[Saved entries]
Lemma launched_start k cancelled :
  (e_tick e ≤ k)%nat →
  launched (SE := session_of e) (e <| e_tick := k |> <| e_started := Some (now (e_tick e)) |> <| e_cancelled := cancelled |>).
Proof using HF HB HE PL.
  intros Hk. destruct HF, HB. split; simpl; try done. by apply now_mono.
Qed.
Lemma conversation_settled input evidence e0 :
  launched (SE := session_of e) e0 → input_fits e0 input →
  match open_journal (started_event e0 input evidence) input e0 with
  | (Go _, e1) =>
    match converse patience (deadline_of e) e1 with
    | (Quit reason, e1) => let '(session_end, e2) := finish_session reason e1 in settled (SE := session_of e) session_end e2
    | (_, _) => False
    end
  | (_, e1) => j_refused (e_journal e1) = true
  end.
Proof using All.
  intros L Hin. pose proof (open_journal_post (SE := session_of e) HL e0 input evidence L Hin) as H. unfold post in H.
  destruct (open_journal _ _ _) as [[[]|r|] e1]; [|done..]. destruct H as (Q & Hid & Ht).
  pose proof (converse_post (SE := session_of e) HL horizon patience (deadline_of e) Hhorizon Hpatience e1 Q) as Hc.
  rewrite Hid, (la_taskless _ L) in Hc. specialize (Hc eq_refl Ht). unfold post in Hc.
  destruct (converse _ _ _) as [[[]|r|] e2]; [done| |done]. by eapply finish_session_settled.
Qed.
(** Everything [run] may answer. *)
Definition answers (r : option (result SessionEnd) * engine) : Prop :=
  match r with
  | (Some (Ok o), e') =>
    settled (SE := session_of e) o e'
    ∨ (se_durable o = false ∧ se_reason o = EndLimit LContextBytes ∧ e_journal e' = e_journal e)
  | (Some (Err _), e') => e_journal e' = e_journal e
  | (None, _) => False
  end.
(** [run] once the engine is launched. *)
Lemma launched_answers input e0 :
  launched (SE := session_of e) e0 → e_journal e0 = e_journal e →
  answers (
    if l_context_bytes (e_limits e0) <? saturating_add (slen input) (match e_system_prompt e0 with Some p => slen p | None => 0 end)
    then (Some (Ok (mk_session_end (EndLimit LContextBytes) (e_budget e0) false false)), e0) else
    match launch_evidence_of e0 with
    | Err error => (Some (Err error), e0)
    | Ok evidence =>
      match open_journal (started_event e0 input evidence) input e0 with
      | (Go _, e1) =>
        match converse patience (deadline_of e) e1 with
        | (Quit reason, e1) => let '(session_end, e1) := finish_session reason e1 in (Some (Ok session_end), e1)
        | (_, e1) => (None, e1)
        end
      | (_, e1) => (Some (Ok (failed_end e1)), e1)
      end
    end).
Proof using All.
  intros L Hj. destruct (_ <? _) eqn:Eb; [by right|]. assert (input_fits e0 input) as Hin by (by apply Z.ltb_ge in Eb).
  destruct (launch_evidence_of e0) as [evidence|]; [|done]. pose proof (conversation_settled input evidence e0 L Hin) as H.
  destruct (open_journal _ _ _) as [[[]|r|] e1]; [|left; by split..].
  destruct (converse _ _ _) as [[[]|r|] e2]; [done| |done]. destruct (finish_session r e2) as [o e3]. by left.
Qed.
Lemma run_answers command : answers (run patience command e).
Proof using All.
  unfold run. rewrite (fr_started _ HF). cbn [none negb]. cbv zeta.
  destruct (max_instant <=? _); [done|]. destruct command as [input| | |]; try done.
  - apply (launched_answers input); [|done]. apply (launched_start (S (e_tick e)) (e_cancelled e)). lia.
  - apply (launched_answers ""); [|done]. apply (launched_start (S (e_tick e)) true). lia.
Qed.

§ YOUR GOAL
Only the lines above from the line with "(_, _) => False" to the line with "intros L Hin.", those two lines included, should be reproduced exactly.

§ TASK RESULT
    | (_, _) => False
    end
  | (_, e1) => j_refused (e_journal e1) = true
  end.
Proof using All.
  intros L Hin. pose proof (open_journal_post (SE := session_of e) HL e0 input evidence L Hin) as H. unfold post in H.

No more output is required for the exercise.